Inside the Lines is a 1930 American pre-Code spy drama film starring Betty Compson, Ralph Forbes, and Mischa Auer. It was directed by Roy Pomeroy (who also was the associate producer) from a screenplay by John Farrow and Ewart Adamson, which in turn was based on the 1915 Broadway play of the same name by Earl Derr Biggers. This version is a remake of the 1918 silent version, also with the same name. This film exists in the public domain because the claimants did not renew the copyright after 28 years.

==Plot==
Jane Gershon is engaged to Eric Woodhouse, living in Germany prior to the onset of World War I. When the war breaks out, they are forced to separate, but are reunited months later in Gibraltar, at the British fortress there. Both are supposedly German spies with orders to destroy the British fleet, anchored in the harbor.

Not fully trusting either of them, the German government has sent another agent, the Hindu Amahdi, to ensure that their sabotage plans are carried out. Both Jane and Eric believe the sincerity of the other as a German agent. When it appears that Jane's attempt to destroy the fleet is uncovered, to save her, Eric takes the blame and seemingly commits suicide. However, when Ahmadi uncovers the truth that Jane is really a double agent for the British government, he attempts to go through with the sabotage. When he is about to kill Jane, Eric reappears and kills him. Jane discovers Eric is also a British double agent and they are happily reunited.

==Cast==
- Betty Compson as Jane Gershon
- Ralph Forbes as Eric Woodhouse
- Montagu Love as Governor of Gibraltar
- Mischa Auer as Amahdi
- Ivan F. Simpson as Capper (*billed Ivan Simpson)
- Betty Carter as Lady Crandall
- Evan Thomas as Major Bishop
- Wilhelm von Brincken as chief, Secret Service
- https://www.imdb.com/name/nm0788846/>Reginald Sharland as Archie

(cast list is per AFI database)

==Notes==
The play of the same name, on which this screenplay was based, was produced in 1915 at the Longacre Theatre.

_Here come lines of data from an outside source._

Lemma abs_link_src_some (linkto link_path : pyval) :
  truthy linkto = true ->
  exists src, _abs_link_src linkto link_path = Some src /\ src <> "" /\
              Str.startswith "/" src = true.
Proof.
  intros Ht. rewrite abs_link_src_cases, Ht. cbn [negb].
  destruct (Str.startswith "/" (Str.strip (py_str linkto))) eqn:E; eexists;
    (split; [reflexivity |]); (split; [apply normpath_nonempty |]);
    apply normpath_absolute; [exact E |].
  apply join_absolute, link_dir_absolute.
Qed.

(** X11. When an item gets a [src].  An item has the key [src] exactly
    when its state is [link] and the record has a non-empty link target;
    the value is then a string that begins with a slash.  A link whose
    target is missing gets no [src] at all. *)
Theorem build_item_src (entry : dict) (it : config_item) :
  _build_item entry = Ok it ->
  (od_get "src" it <> None <->
   od_get "state" it = Some (PStr "link") /\ truthy (dict_get entry "linkto") = true) /\
  (forall v, od_get "src" it = Some v ->
     exists s, v = PStr s /\ Str.startswith "/" s = true).
Proof.
  intros H. destruct (build_item_shape entry it H) as [state [rest [Hs [Hit Hrest]]]].
  assert (Hstate : od_get "state" it = Some (PStr state)) by (now rewrite Hit).
  destruct Hrest as [-> | [src [-> [-> [Hne Habs]]]]].
  - assert (Hno : od_get "src" it = None) by (now rewrite Hit).
    split; [| intros v Hv; congruence].
    rewrite Hno, Hstate. split; [intros C; now elim C |].
    intros [Hl Ht]. inversion Hl; subst state.
    destruct (abs_link_src_some (dict_get entry "linkto")
                (py_or (dict_get entry "path") (PStr "")) Ht) as [src [Ha [Hn _]]].
    exfalso. revert H. unfold _build_item. rewrite Hs. cbn [bind String.eqb Ascii.eqb Bool.eqb].
    rewrite Ha. apply String.eqb_neq in Hn. rewrite Hn. cbn [negb].
    intros H. inversion H as [Hi]. rewrite <- Hi in Hno. discriminate Hno.
  - assert (Hsrc : od_get "src" it = Some (PStr src)) by (now rewrite Hit).
    rewrite Hsrc, Hstate. split.
    + split; [intros _ | discriminate]. split; [reflexivity |].
      destruct (truthy (dict_get entry "linkto")) eqn:Et; [reflexivity |].
      rewrite abs_link_src_cases, Et in Habs. discriminate.
    + intros v Hv. inversion Hv; subst v. exists src. split; [reflexivity |].
      destruct (truthy (dict_get entry "linkto")) eqn:Et.
      * destruct (abs_link_src_some (dict_get entry "linkto")
                    (py_or (dict_get entry "path") (PStr "")) Et) as [s [Ha [_ Hsl]]].
        congruence.
      * rewrite abs_link_src_cases, Et in Habs. discriminate.
Qed.
Lemma extractWithAI_truthy (w : world) (html url : string) (r : extracted) :
  extractWithAI w html url = Ok r ->
  truthy (x_title r) = true /\ truthy (x_content r) = true.
Proof.
  rewrite extractWithAI_unfold.
  destruct (chat_completion w (ai_prompt html url)) as [mc|];
    cbn [mbind result_bind]; [| discriminate].
  destruct (JSON_parse w (reply_source mc)) as [parsed|];
    cbn [mbind result_bind]; [| discriminate].
  destruct (get_prop parsed "title") as [t|];
    cbn [mbind result_bind]; [| discriminate].
  destruct (get_prop parsed "content") as [c|];
    cbn [mbind result_bind mret result_ret]; [| discriminate].
  intros [= <-]. cbn [x_title x_content].
  split; apply truthy_or_default; reflexivity.
Qed.

(** X6: whatever the heuristic extractor and the model produce, a result
    of the coordinator never has an empty (falsy) title or content: the
    heuristic result passes the gate only with a non-empty title and 200
    characters of content, and the model-based extractor replaces every
    missing or falsy field. *)
Theorem extractArticleContent_nonempty (w : world) (html url : string)
    (r : extracted) :
  extractArticleContent w html url = Ok r ->
  truthy (x_title r) = true /\ truthy (x_content r) = true.
Proof.
  unfold extractArticleContent.
  set (h := extractWithTraditionalMethods html).
  destruct (is_empty (title h)) eqn:Htitle; cbn [orb].
  - apply extractWithAI_truthy.
  - destruct (Nat.ltb_spec (String.length (content h)) 200) as [Hlt | Hge].
    + apply extractWithAI_truthy.
    + intros [= <-]. cbn [of_extraction x_title x_content truthy].
      rewrite Htitle. split; [reflexivity |].
      destruct (content h); [cbn in Hge; lia | reflexivity].
Qed.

This film is a remake of the 1918 silent version, also titled Inside the Lines, which was directed by David H. Hartford, and starred Lewis Stone and Marguerite Clayton, based on a screenplay by Monte M. Katterjohn. The silent version was produced by Delcah Photoplays, Inc. and Pyramid Film Corporation, and distributed by the World Film Company.